Why do movies fail?

Some movies win Oscars for excellence in cinematography, others are nominated for Raspberry awards or “razzies” for flopping performances. In this story, we focus on the latter, conducting research into the common characteristics of low-rated movies. First, we analyze the data from the low-rated movies in general. Then, we will proceed to investigate if they have something in common and finally, we will apply machine learning methods to see if we can predict which movies fail. Get your popcorn ready and enjoy!

The subpar movies

Let us first take a look at the available data. Our dataset was obtained from IMDb, which is an online database of information related to films, series and content related to them. For getting a general idea about the average ratings of movies, an interactive plot can be used to see how the average ratings of movies of certain genres have developed throughout the years. Genres have been pre-processed to combine similar genres, such as different fields of sports, into one single genre. Additionally, only genres with at least 100 movies have been considered to filter out rare genres, such as Bengali movies.

From the plot, we can observe some genres like anime, animation and world cinema having consistently high average ratings and on the other hand genres like monster, zombie and television movies having consistently low average ratings. Analyzing the worst movies over the time period of observed data, we found that the worst average ratings belonged indeed to monster movies, with an average of 5.49 and 95% confidence interval of [5.39, 5.62]. The worst genres in terms of average are:

Now that we have looked at the genres, let's take a look at how the average rating of a movie is affected by the country in which it is made. Below is a map with each county colored according to the average rating of movies made in that country. Note that the means between countries with bigger sample sizes do not vary as much as the means of small countries due to the regression towards the mean phenomenon.

The recipe of a flop

A pinch of this, a pinch of that... but a pinch of what?

We have now taken a look into the available data, but we still have to answer the main question: what makes a bad movie? If we are able to answer it, we might be able to create predictions from the data. Thus, our next goal is finding some common features between the worst rated movies.

Before we begin, there is one crucial data preprocessing step to be done. Since the ratings that we will analyze are given by internet users, the rating of a movie might be very noisy if the movie is rated by very few users. For instance, suppose a movie only has one voter, and that voter hates the movie with passion. Thus, we decided to drop movies rated by fewer than 10 users, which is a reasonable threshold. The plots shown previously have been produced after this preprocess.

First, it is necessary to clarify what we are considering a bad movie based on the reviews. As we can see in the graph below, we splitted the data into 3 categories, bad [0-5.5), intermediate [5.5, 6.8) and good [6.8, 10], resulting in 3,488 bad movies, 7,821 average movies and 3,980 good movies.

In addition to the genre and country of the movie, the other two basic features to consider are the budget and revenue to predict the rating of the movie, both given in USD and adjusted for inflation. Our hypothesis was that worst movies have lower budget and revenue in comparison with the other categories, which can be observed in the graphs and was confirmed by performing a simple t-test¹. ¹The null hypothesis was that the average budget and revenue for bad movies is the same as for other movies, which was rejected with a p-value of 0.015 and 0.000 respectively

It seems there are some differences in the revenue and budget distributions across the rating groups. This might indicate that rating is correlated with both budget and revenue. Thus, the next question is whether we can predict the rating of a movie with these features.

Next, we split the data into training and test sets and trained a Random Forest model on the training set to predict the rating, as a regression problem. The features are budget, revenue, year, runtime, genres and contruies. The model achieves an R²-score of 0.369 on the test set, which is not very high.

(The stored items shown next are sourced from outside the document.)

(** * tenable_product: platform matching and artifact selection

    A shallow embedding of [library/tenable_product.py]: the identity
    equivalence checks ([is_equivalent_architecture], [is_equivalent_distro]),
    the filename-driven metadata extraction of [TenableDownloadInfo.__init__],
    the selection loop of [TenableProductInfo.get_download_for], and the page
    decoder [TenablePageParser].

    Python values are dynamically typed, so catalog data is modelled as
    [pyval], the values [json.loads] can produce, and every operation that
    Python would reject at run time raises the corresponding exception in
    the [result] monad.  Strings are byte strings: [str.lower] and [\d] act
    on the ASCII range only. *)

From Stdlib Require Import String Ascii List Bool ZArith Lia.
From Stdlib Require Import DecimalString DecimalZ.
Import ListNotations.
Open Scope string_scope.
Open Scope list_scope.
Set Warnings "-register-all".

(* ------------------------------------------------------------------ *)
(** ** Python values and exceptions *)

Inductive pyval : Type :=
| PNone
| PBool (b : bool)
| PInt (z : Z)
| PFloat (literal : string)
| PStr (s : string)
| PList (items : list pyval)
| PDict (entries : list (string * pyval)).

(** What the [ValueError] of [get_download_for] interpolates into its
    message: the four query values and [list_all_os_and_arch_options]. *)
Record no_match : Type := NoMatch {
  nm_os : pyval;
  nm_major_version : pyval;
  nm_arch : pyval;
  nm_os_type : pyval;
  nm_options : list (pyval * pyval)
}.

On the other hand, what if we change lenses to simplify it and convert the prediction task into a binary classification problem? Are we able to determine whether a movie has a rating value below 5.5 with these features using a Random Forest classifier?

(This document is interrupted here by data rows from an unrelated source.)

Lemma claim_from_spec bm r n : forall probe,
  bitmap_wf bm -> scan_ok bm r -> 0 <= probe ->
  match claim_from bm r probe n with
  | (bm', Ok c) =>
      claimed_bit bm bm' (bit_index c) /\
      sr_begin r <= bit_index c < sr_end r /\
      shard_index c = bit_index c / 64 /\
      probe < shards_probed c <= probe + Z.of_nat n
  | (bm', Err s) =>
      bm' = bm /\ code s = kResourceExhausted /\
      forall p i, probe <= p < probe + Z.of_nat n -> sr_begin r <= i < sr_end r ->
        i / 64 = probe_shard r p -> bit_at (storage_ bm) i = true
  end.
Proof.
  induction n as [|n IH]; intros probe Hwf Hok Hp; cbn [claim_from].
  { split_and!; [done | done | intros; lia]. }
  destruct (probe_shard_range bm r probe Hwf Hok Hp) as (Hrng & H0 & Hlt & _).
  set (s := probe_shard r probe) in *. destruct Hok as [Hb Hh He].
  assert (is_u64 (load_shard (storage_ bm) s)) as Hw.
  { destruct Hwf. apply load_shard_u64; [done | lia]. }
  pose proof (pick_bit_spec (load_shard (storage_ bm) s) (scan_mask r s) probe (sr_hint r)
                Hw (scan_mask_u64 r s) ltac:(lia)) as Hpick.
  destruct (pick_bit _ _ _ _) as [b|].
  - destruct Hpick as (Hb64 & Hmask & Hclear). simpl. unfold kBitmapShardBits.
    rewrite scan_mask_spec in Hmask by lia. bool_to_prop. split_and!; try lia.
    + apply claim_step; [done | lia | done | done].
    + by destruct (shard_bit_join s b Hb64) as [-> _].
  - specialize (IH (probe + 1) Hwf (Build_scan_ok _ _ Hb Hh He) ltac:(lia)).
    destruct (claim_from bm r (probe + 1) n) as [bm' [c|e]].
    + destruct IH as (? & ? & ? & ?). split_and!; (done || lia).
    + destruct IH as (? & ? & Hall). split_and!; [done | done |].
      intros p i Hpi Hi Hs. destruct (Z.eq_dec p probe) as [->|Hne].
      * fold s in Hs. unfold bit_at, kBitmapShardBits. rewrite Hs.
        destruct (shard_bit_split i) as (E & Hm & _); [lia|].
        apply Hpick; [done|]. rewrite scan_mask_spec by lia.
        rewrite <- Hs, <- E. apply andb_true_iff. split; [apply Z.leb_le | apply Z.ltb_lt]; lia.
      * apply (Hall p); [lia | done | done].
Qed.

(** Every shard of the range is reached by some probe of the rotation. *)
Lemma probe_shard_covers bm r s :
  bitmap_wf bm -> scan_ok bm r -> first_shard r <= s <= last_shard r ->
  exists p, 0 <= p < range_shards r /\ probe_shard r p = s.
Proof.
  intros Hwf Hok Hs.
  destruct (probe_shard_range bm r 0 Hwf Hok) as (_ & _ & _ & Hpos); [lia|].
  exists ((s - start_shard r) mod range_shards r). split.
  - apply Z.mod_pos_bound. lia.
  - unfold probe_shard. rewrite Z.add_mod_idemp_r by lia.
    replace (start_shard r - first_shard r + (s - start_shard r))
      with (s - first_shard r) by lia.
    rewrite Z.mod_small; unfold range_shards in *; lia.
Qed.

Lemma hinted_claim bm begin end_ hint :
  bitmap_wf bm -> 0 <= begin -> 0 <= hint ->
  match FindAndSetFreeBitInRangeHinted bm begin end_ hint with
  | (bm', Ok c) =>
      begin <= bit_index c < end_ /\ IsSet bm (bit_index c) = false /\
      (forall i, 0 <= i -> IsSet bm' i = (i =? bit_index c) || IsSet bm i) /\
      bitmap_wf bm' /\ shard_index c = bit_index c / 64 /\
      shard_count_ bm' = shard_count_ bm
  | (bm', Err s) =>
      bm' = bm /\
      (code s = kInvalidArgument /\ (end_ <= begin \/ bit_count bm < end_) \/
       code s = kResourceExhausted /\ forall i, begin <= i < end_ -> IsSet bm i = true)
  end.
Proof.
  intros Hwf Hb Hh. unfold FindAndSetFreeBitInRangeHinted.
  destruct ((end_ <=? begin) || (bit_count bm <? end_)) eqn:G.
  { split; [done|]. left. split; [done|]. bool_to_prop. destruct G; bool_to_prop; lia. }
  bool_to_prop. set (h := if _ || _ then begin else hint).
  set (r := mkScan begin end_ h).
  assert (scan_ok bm r) as Hok.
  { split; simpl; [lia | | lia]. unfold h.
    destruct ((hint <? begin) || (end_ <=? hint)) eqn:G; [lia|]. bool_to_prop. lia. }
  pose proof (claim_from_spec bm r (Z.to_nat (range_shards r)) 0 Hwf Hok ltac:(lia)) as Hspec.
  destruct (claim_from bm r 0 _) as [bm' [c|e]].
  - destruct Hspec as ([Hclr Hbits Hwf' Hc] & Hrng & Hsh & _). simpl in Hrng.
    assert (bit_count bm' = bit_count bm) as Ebc by (unfold bit_count; by rewrite Hc).
    split_and!; try done; try lia.
    + rewrite IsSet_bit_at, Hclr by (done || lia). apply andb_false_r.
    + intros i Hi. rewrite !IsSet_bit_at, Hbits, Ebc by done.
      destruct (Z.eqb_spec i (bit_index c)) as [->|]; simpl; [|done].
      apply andb_true_iff. split; [apply Z.ltb_lt; lia | done].
  - destruct Hspec as (-> & Hcode & Hall). split; [done|]. right. split; [done|].
    intros i Hi. rewrite IsSet_bit_at by (done || lia).
    apply andb_true_iff. split; [apply Z.ltb_lt; lia|].
    destruct (probe_shard_covers bm r (i / 64) Hwf Hok) as (p & Hp & Es).
    { unfold first_shard, last_shard, kBitmapShardBits. simpl.
      split; apply Z.div_le_mono; lia. }
    destruct (probe_shard_range bm r 0 Hwf Hok) as (_ & _ & _ & Hpos); [lia|].
    apply (Hall p i); simpl; [lia | lia | done].
Qed.

(** [FindAndSetFreeBitInRangeHinted] claims one bit of [[begin, end)] that
    was clear and changes nothing else (so a size class never spills into a
    neighbouring class), whatever the hint; it reports [kResourceExhausted]
    only when every bit of the range is set, and leaves the bitmap untouched
    on every error. *)
Theorem claim_in_range_spec bm begin end_ hint :
  bitmap_wf bm -> 0 <= begin -> 0 <= hint ->
  match FindAndSetFreeBitInRangeHinted bm begin end_ hint with
  | (bm', Ok c) =>
      begin <= bit_index c < end_ /\ IsSet bm (bit_index c) = false /\
      (forall i, 0 <= i -> IsSet bm' i = (i =? bit_index c) || IsSet bm i) /\
      bitmap_wf bm' /\ shard_index c = bit_index c / 64
  | (bm', Err s) =>
      bm' = bm /\
      (code s = kInvalidArgument /\ (end_ <= begin \/ bit_count bm < end_) \/
       code s = kResourceExhausted /\ forall i, begin <= i < end_ -> IsSet bm i = true)
  end.
Proof.
  intros Hwf Hb Hh. pose proof (hinted_claim bm begin end_ hint Hwf Hb Hh) as H.
  destruct (FindAndSetFreeBitInRangeHinted _ _ _ _) as [bm' [c|e]]; [|done].
  destruct H as (? & ? & ? & ? & ? & _). done.
Qed.

Definition demo_bitmap : ShardedBitmap := mkBitmap [u64_max - 2; 0] 2.

Lemma demo_bitmap_wf : bitmap_wf demo_bitmap.
Proof. split; simpl; [lia | lia | done |]. repeat constructor; simpl; lia. Qed.

Lemma claim_in_range_spec_witness :
  exists bm' c,
    FindAndSetFreeBitInRangeHinted demo_bitmap 0 70 5 = (bm', Ok c) /\
    bit_index c = 1 /\ IsSet bm' 1 = true.
Proof.
  pose proof (claim_in_range_spec demo_bitmap 0 70 5 demo_bitmap_wf ltac:(lia) ltac:(lia)) as H.
  destruct (FindAndSetFreeBitInRangeHinted demo_bitmap 0 70 5) as [bm' r] eqn:E.
  vm_compute in E. injection E as <- <-.
  destruct H as (_ & _ & H & _). eexists _, _. split; [reflexivity|]. split; [reflexivity|].
  rewrite H by lia. reflexivity.
Defined.

Lemma find_free_from_spec bm start n : forall probe,
  bitmap_wf bm -> 0 <= start < shard_count_ bm ->
  0 <= probe -> probe + Z.of_nat n <= shard_count_ bm ->
  match find_free_from bm start probe n with
  | (bm', Ok k) => claimed_bit bm bm' k /\ 0 <= k < bit_count bm
  | (bm', Err s) =>
      bm' = bm /\ code s = kResourceExhausted /\
      forall p i, probe <= p < probe + Z.of_nat n -> 0 <= i ->
        i / 64 = (start + p) mod shard_count_ bm -> bit_at (storage_ bm) i = true
  end.
Proof.
  induction n as [|n IH]; intros probe Hwf Hs Hp Hn; cbn [find_free_from].
  { split_and!; [done | done | intros; lia]. }
  pose proof Hwf as [H1 H2 H3 H4].
  assert (wrap32 (start + probe) = start + probe) as ->.
  { apply Z.mod_small. lia. }
  set (s := (start + probe) mod shard_count_ bm).
  assert (0 <= s < shard_count_ bm) as Hsr by (apply Z.mod_pos_bound; lia).
  assert (is_u64 (load_shard (storage_ bm) s)) as Hw by (apply load_shard_u64; [done | lia]).
  set (w := load_shard (storage_ bm) s) in *.
  destruct (Z.eqb_spec w u64_max) as [Ew|Ew].
  - specialize (IH (probe + 1) Hwf Hs ltac:(lia) ltac:(lia)).
    destruct (find_free_from bm start (probe + 1) n) as [bm' [k|e]]; [done|].
    destruct IH as (? & ? & Hall). split_and!; [done | done |].
    intros p i Hpr Hi Es. destruct (Z.eq_dec p probe) as [->|Hne].
    + fold s in Es. unfold bit_at, kBitmapShardBits. rewrite Es. fold w. rewrite Ew.
      change u64_max with (Z.ones 64). destruct (shard_bit_split i Hi) as (_ & Hm & _).
      rewrite Z.testbit_ones_nonneg by lia. apply Z.ltb_lt. lia.
    + apply (Hall p); [lia | done | done].
  - destruct (ctz64_spec (not64 w)) as (Hr & Hbit & _).
    { auto with mino. } { unfold not64. lia. }
    rewrite testbit_not64 in Hbit by (done || lia). bool_to_prop.
    assert (wrap32 (s * kBitmapShardBits + ctz64 (not64 w)) = s * 64 + ctz64 (not64 w)) as ->.
    { apply Z.mod_small. unfold kBitmapShardBits. nia. }
    split; [by apply claim_step|]. rewrite bit_count_wf by done. nia.
Qed.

To address class imbalance, we upsample the minority class (rating below 5.5) during training. We obtained an AUROC value of 0.77 and a f1-score of 0.51, which means the model can be improved, but it is not the worst. Note that we consider these metrics because we are dealing with an unbalanced classification problem.

However, are we in the right direction with the features selected? By checking the importance of the features of the classifier, we obtained that the most important features were the four numerical ones: runtime, revenue, year and budget. This was verified by computing another classifier without these features and comparing the results, where the accuracy of the latter had worsened. The AUROC of this model is 0.76 and the f1-score is 0.48.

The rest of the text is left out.